Psychedelics’ long trip into mainline Christian and Jewish institutions

While psychedelic substances have been making the rounds of alternative and mystical spiritual groups for several years, they are only just being embraced in liberal Christian and Jewish circles, where a mood of skepticism and caution still surrounds them. In a two-part series on the topic in Lucid News (April 20 and May 4), Don Lattin describes how liberal clergy were among the first to experiment with mushrooms, LSD, and other psychedelic drugs for religious and spiritual purposes in the 1960s. Since then, however, the baton of experimentation had been taken up by alternative and Eastern spiritual movements and practitioners, as well as secular researchers treating such mental disorders as PTSD and depression. Now there is more institutional Christian and Jewish interest in and support for psychedelic use, with the founding of the Jewish group, Shefa, and the Christian psychedelic society, Ligare. Some two-dozen religious professionals inexperienced in psychedelic use have recently participated in a yet-to-be-published study conducted by Johns Hopkins and New York University. Lattin interviewed some of the participants and found a range of reactions to the experience—from a crisis of faith to a mystical episode. One Lutheran pastor said the experience had helped “deconstruct” his faith. “Rather than trying to teach people how their faith should be, I became more open to how they see God and how they see the faith. I’m not telling them what God thinks,” he said.

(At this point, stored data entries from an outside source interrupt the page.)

(* ===== verification/Rendezvous.v ===== *)
(** * The rendezvous store ([internal/api/rendezvous.go])

    A bounded map from namespaces to records with an expiry, kept in a JSON
    file across restarts. The map is protected by one lock and the file by
    another, so the methods are programs whose sections can interleave. *)

From S2P Require Import Prelude GoTime Prog Json.

#[local] Open Scope string_scope.
#[local] Open Scope list_scope.
#[local] Open Scope Z_scope.

Definition rendezvousMaxEntries : nat := Z.to_nat 20000.
Definition rendezvousMaxRecordLen : Z := 8 * 1024.
Definition rendezvousMaxTTLSecs : Z := 3600.

Record rendezvousEntry := mkEntry { record : string; expiresAt : Instant; local : bool }.

Record persistedEntry := mkPersisted { pe_Record : string; pe_ExpiresAt : Z; pe_Local : bool }.

(** The file system: what a path holds; [None] as content is a file that is not
    JSON. *)
Abbreviation Disk := (gmap string (option json)).

(** The [n]-th attempt to replace the file: [os.WriteFile] of the temporary file
    may fail and leave it with any content, or [os.Rename] may fail. *)
Inductive PersistOutcome := WriteFails (junk : option json) | RenameFails | Replaced.

Class FileSystem := { persist_outcome : nat → PersistOutcome }.

(** [type rendezvousStore struct], with the disk and the clock. *)
Record rendezvousStore := mkStore {
  entries : gmap string rendezvousEntry;
  path : string;
  disk : Disk;
  rv_clock : Instant;
  persists : nat
}.

Definition set_entries (es : gmap string rendezvousEntry) (rs : rendezvousStore) : rendezvousStore :=
  mkStore es (path rs) (disk rs) (rv_clock rs) (persists rs).
Definition set_disk (d : Disk) (rs : rendezvousStore) : rendezvousStore :=
  mkStore (entries rs) (path rs) d (rv_clock rs) (S (persists rs)).
Definition set_rv_clock (t : Instant) (rs : rendezvousStore) : rendezvousStore :=
  mkStore (entries rs) (path rs) (disk rs) t (persists rs).

(** ** The file format *)

Definition enc_persisted (e : persistedEntry) : json :=
  JObj ([("record", JStr (pe_Record e)); ("expires_at", JInt (pe_ExpiresAt e))]
    ++ omitempty "local" (negb (pe_Local e)) (JBool (pe_Local e))).

Definition dec_persisted (v : json) : option persistedEntry :=
  dec_struct (mkPersisted "" 0 false) (λ kvs,
    r ← dec_string "record" kvs;
    x ← dec_int "expires_at" kvs;
    l ← dec_bool "local" kvs;
    Some (mkPersisted r x l)) v.

(** [json.Unmarshal] into a [map[string]persistedEntry]: the last duplicate of a
    key wins; one value that does not fit fails the whole file. *)
Definition dec_persisted_map (v : json) : option (gmap string persistedEntry) :=
  match v with
  | JNull => Some ∅
  | JObj kvs =>
      foldl (λ acc kv, m ← acc; e ← dec_persisted kv.2; Some (<[kv.1 := e]> m)) (Some ∅) kvs
  | _ => None
  end.

(** [json.Marshal] of such a map: an object with its keys in some order (the
    real one sorts them; decoding does not depend on it). *)
Definition enc_persisted_map `{MapRange} (m : gmap string persistedEntry) : json :=
  JObj ((λ '(k, e), (k, enc_persisted e)) <$> range m).

Definition persisted (e : rendezvousEntry) : persistedEntry :=
  mkPersisted (record e) (Time.Unix (expiresAt e)) (local e).

(** ** The methods *)

Section rendezvous.
Context `{MapRange} `{FileSystem}.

Others worry that the psychedelic movement may impose its own values on religious faith, even if it carries some benefits for users. The high level of suggestibility that characterizes psychedelic sessions with their “trip guides” may encourage adopting spiritualities that override traditional faith, such as the perennial philosophy that all mystical experiences are at their core the same. In the second article in the series, Lattin notes that the psychedelic revival may find the most receptivity among chaplains, who, especially in healthcare facilities, minister to people of all faiths and try to get people through trauma and other events where they serve more as guides than as teachers or preachers of the faith. These traits put chaplains in a similar role to those who guide people taking psychedelics, especially since many patients at the end of their lives also have mystical experiences. Chaplaincy programs are already offering special study tracks on psychedelic practices, such as at the newly established Center for Contemplative Chaplaincy at Naropa University in Boulder, Colorado. In September, the University of California at Berkeley’s new Center for the Science of Psychedelics will launch its first certificate program in “psychedelic facilitation,” designed for advanced religious, spiritual care, and healthcare professionals working in areas including chaplaincy and ministry. Lattin adds that “[t]heologically and politically progressive seminaries such as the Unitarian Universalist’s Starr King School for the Ministry in Oakland have led the way in conversations about chaplaincy and psychedelics.” But again, some are concerned that this is a trend that may be dangerous. “Today, it seems like everyone and their dog are calling themselves entheogenic guides and psychedelic therapists,” said Rabbi Michael Ziegler of Berkeley. “Training programs are popping up everywhere, and most offer no practice experience in leading trips—just clinical theory.”